Friday, December 27, 2013

Meteoric Ladd Back From Service


Love, Sacrifice, and More Sacrifice: And Now Tomorrow (1944)

Alan Ladd's the doctor of love to struck deaf Loretta Young in this melodrama directed by Irving Pichel and co-written by Raymond Chandler. Putting the latter with Ladd makes one think noir, or at the least rough play, but this is a plush chair after design of Dark Victory, with AL more concerned with class distinctions than a jammed .45. His bedside manner could use work, at one point blowing out a match and saying, Kids die like that all the time. Was Chandler having sport with work he found lachrymose? Cures come by way of a "serum," a term I never hear in present-day clinics, but maybe it was more common to medical discourse then. Everyone's fixed on doing the "honorable" thing, thus delay in appropriate couples getting together. And Now Tomorrow was catnip to fan mag trade, being popular novel-derived and featuring Ladd just back from his service hitch. Loretta Young had by this time ossified to phony-baloney "movie star" posturing, not a hint of reality in characters she played.

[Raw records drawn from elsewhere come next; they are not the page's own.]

(* ===== verification/Leaf.v ===== *)
(** * Leaf: leaf nodes and the zero-copy leaf accessor

    [src/src/btree/leaf.rs]: records in key order, prefix-compressed encoding
    into a page body, decoding, the in-memory operations, and the accessor that
    searches an encoded body without decoding it. *)

From S2P Require Import Prelude Keys Errors PageFormat Node.
From Stdlib Require Import ZArith Lia.
From stdpp Require Import base list strings gmap sorting.

Local Open Scope Z_scope.
Local Open Scope pagedb_scope.

Inductive LeafValue :=
| Inline (v : bytes)
| Overflow (total_len root_page_id : Z).

Definition OVERFLOW_REF_ENCODED_SIZE : Z := 2 + 8 + 8.

Definition encoded_size (v : LeafValue) : Z :=
  match v with
  | Inline v => 2 + blen v
  | Overflow _ _ => OVERFLOW_REF_ENCODED_SIZE
  end.

Abbreviation leaf_record := (bytes * LeafValue)%type.

Record Leaf := mkLeaf {
  leaf_left_sibling : Z;
  leaf_right_sibling : Z;
  records : list leaf_record;
}.

Definition leaf_new : Leaf := mkLeaf 0 0 [].

(** ** Longest common prefix *)

Definition lcp_len (records : list leaf_record) : Z :=
  match records with
  | [] => 0
  | [(k, _)] => blen k
  | (first, _) :: rest =>
      match last rest with
      | Some (k, _) => Z.of_nat (common_len first k)
      | None => 0
      end
  end.

Definition lcp (records : list leaf_record) : result bytes :=
  match records with
  | [] => Ok []
  | (first, _) :: _ => slice first 0 (lcp_len records)
  end.

(** ** Decoding *)

Definition decode_leaf_record (body : bytes) (prefix_len : Z) (prefix_bytes : bytes)
    (i : nat) : result leaf_record :=
  let! off := slot_offset body prefix_len (Z.of_nat i) in
  let! suffix_len := read_u16_le body off in
  let! suffix := slice body (off + 2) (off + 2 + suffix_len) in
  let! value_len_raw := read_u16_le body (off + 2 + suffix_len) in
  let! value :=
    if value_len_raw =? OVERFLOW_SENTINEL then
      let! total_len := read_u64_le body (off + 2 + suffix_len + 2) in
      let! root_page_id := read_u64_le body (off + 2 + suffix_len + 2 + 8) in
      Ok (Overflow total_len root_page_id)
    else
      let start := off + 2 + suffix_len + 2 in
      let! v := slice body start (start + value_len_raw) in
      Ok (Inline v) in
  Ok (prefix_bytes ++ suffix, value).

Definition leaf_decode (body : bytes) : result Leaf :=
  let! h := validate_node_body body in
  if negb (bool_decide (kind h = NodeKind.Leaf)) then
    Err (node_kind_mismatch None "leaf" "internal")
  else
  let! prefix_bytes := slice body HEADER_LEN (HEADER_LEN + prefix_len h) in
  let! records :=
    traverse (decode_leaf_record body (prefix_len h) prefix_bytes)
      (seq 0 (Z.to_nat (slot_count h))) in
  Ok (mkLeaf (left_sibling h) (dual_use h) records).

(** ** Encoding *)

Definition record_size (prefix_len : Z) (r : leaf_record) : Z :=
  2 + saturating_sub (blen r.1) prefix_len + encoded_size r.2.

Definition records_size (prefix_len : Z) (records : list leaf_record) : Z :=
  foldr (fun r acc => record_size prefix_len r + acc) 0 records.

(** [HEADER_LEN + prefix_len + slot_dir_bytes + record_bytes] *)
Definition leaf_needed (records : list leaf_record) : Z :=
  let prefix_len := lcp_len records in
  HEADER_LEN + prefix_len + Z.of_nat (length records) * 2 +
    records_size prefix_len records.

Definition encode_value (body : bytes) (after_key : Z) (v : LeafValue) : result bytes :=
  match v with
  | Inline val =>
      let! vlen := try_u16 (blen val) "value_len overflow" in
      let! body := write_u16_le body after_key vlen in
      copy_at body (after_key + 2) val
  | Overflow total_len root_page_id =>
      let! _ := assert_ (negb (is_reserved root_page_id)) in
      let! body := write_u16_le body after_key OVERFLOW_SENTINEL in
      let! body := write_u64_le body (after_key + 2) total_len in
      write_u64_le body (after_key + 2 + 8) root_page_id
  end.

(** One iteration of the record loop; the state is the body, [tail] and the
    slot index. *)
Definition encode_leaf_record (prefix_len : Z) (st : bytes * Z * nat) (r : leaf_record)
  : result (bytes * Z * nat) :=
  let '(body, tail, i) := st in
  let '(k, v) := r in
  let! suffix := slice k prefix_len (blen k) in
  let rec_size := 2 + blen suffix + encoded_size v in
  let! off := match checked_sub tail rec_size with Some t => Ok t | None => Panic end in
  let! slen := try_u16 (blen suffix) "suffix_len overflow" in
  let! body := write_u16_le body off slen in
  let! body := copy_at body (off + 2) suffix in
  let! body := encode_value body (off + 2 + blen suffix) v in
  let! o := try_u16 off "record_offset overflow" in
  let! body := write_slot_offset body prefix_len (Z.of_nat i) o in
  Ok (body, off, S i).

Definition leaf_encode (l : Leaf) (body : bytes) : result bytes :=
  let cap := blen body in
  let! prefix := lcp (records l) in
  let prefix_len := blen prefix in
  let slot_count := Z.of_nat (length (records l)) in
  let needed :=
    HEADER_LEN + prefix_len + slot_count * 2 + records_size prefix_len (records l) in
  if cap <? needed then Err PayloadTooLarge else
  let! sc := try_u16 slot_count "slot_count overflow" in
  let! pl := try_u16 prefix_len "prefix_len overflow" in
  let! body :=
    write_header body NodeKind.Leaf sc pl (leaf_left_sibling l) (leaf_right_sibling l) in
  let! body := copy_at body HEADER_LEN (zeros (cap - HEADER_LEN)) in
  let! body := copy_at body HEADER_LEN prefix in
  let! st := fold_res (encode_leaf_record prefix_len) (body, cap, 0%nat) (records l) in
  Ok (st.1.1).

(** ** In-memory operations *)

Definition leaf_position (l : Leaf) (key : bytes) : nat + nat := position (records l) key.

Definition set_records (l : Leaf) (rs : list leaf_record) : Leaf :=
  mkLeaf (leaf_left_sibling l) (leaf_right_sibling l) rs.
(** C28: splitting a branch node promotes a separator such that routing through
    the two halves on either side of it is routing through the original node,
    and no child is lost, duplicated or reordered. *)
Theorem internal_split_routes (n : Internal) :
  internal_sorted n -> entries n <> [] ->
  exists l r k, internal_split n = Ok (l, r, k) /\
    internal_sorted l /\ internal_sorted r /\ children n = children l ++ children r /\
    Forall (fun k' => k' <ₖ k) (entries l).*1 /\ Forall (fun k' => k <ₖ k') (entries r).*1 /\
    forall q, child_of n q = if bytes_leb k q then child_of r q else child_of l q.
Proof.
  intros Hs Hne. destruct (internal_split_ok n Hne) as (es1 & k & c & es2 & He & _ & ->).
  eexists _, _, _. split; [done|]. unfold internal_sorted, child_of, children in *. simpl.
  rewrite He in *. rewrite fmap_app in Hs. apply sorted_app in Hs as (Hs1 & Hs2 & H12).
  apply StronglySorted_inv in Hs2 as [Hs2 Hk2].
  assert (Forall (fun k' => k' <ₖ k) es1.*1) as Hk1.
  { apply Forall_forall. intros k' Hk'. apply H12; [done|]. simpl. by left. }
  split_and!; try done; [by rewrite fmap_app|].
  intros q. destruct (route_insert (leftmost_child n) es1 es2 k c q Hk1 Hk2) as [Hlt Hge].
  destruct (bytes_leb k q) eqn:Hq.
  - apply Hge. by apply bytes_leb_le.
  - apply Hlt. apply key_nle_lt. rewrite <-bytes_leb_le. by rewrite Hq.
Qed.

Lemma internal_split_routes_witness :
  exists l r k, internal_split sample_internal = Ok (l, r, k) /\
    forall q, child_of sample_internal q = if bytes_leb k q then child_of r q else child_of l q.
Proof.
  destruct (internal_split_routes sample_internal) as (l & r & k & Hs & _ & _ & _ & _ & _ & Hq).
  - unfold internal_sorted. simpl. repeat constructor.
  - discriminate.
  - exists l, r, k. split; [exact Hs|exact Hq].
Defined.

Realization on her rich girl part that it's better to be poor but proud comes off absurd as it would in actual life (spoiler: she gets to keep wrong-side-of-tracks Ladd plus the money). AL takes first billing; they had teamed a year before for China, where Young got top placement. Wonder if respective agents quarreled over this. And Now Tomorrow can be had on Region 2 from England, but it could use a fresh transfer. Seems like corporate pride, if nothing else, would inspire negative owner Universal to clean up DVD acts.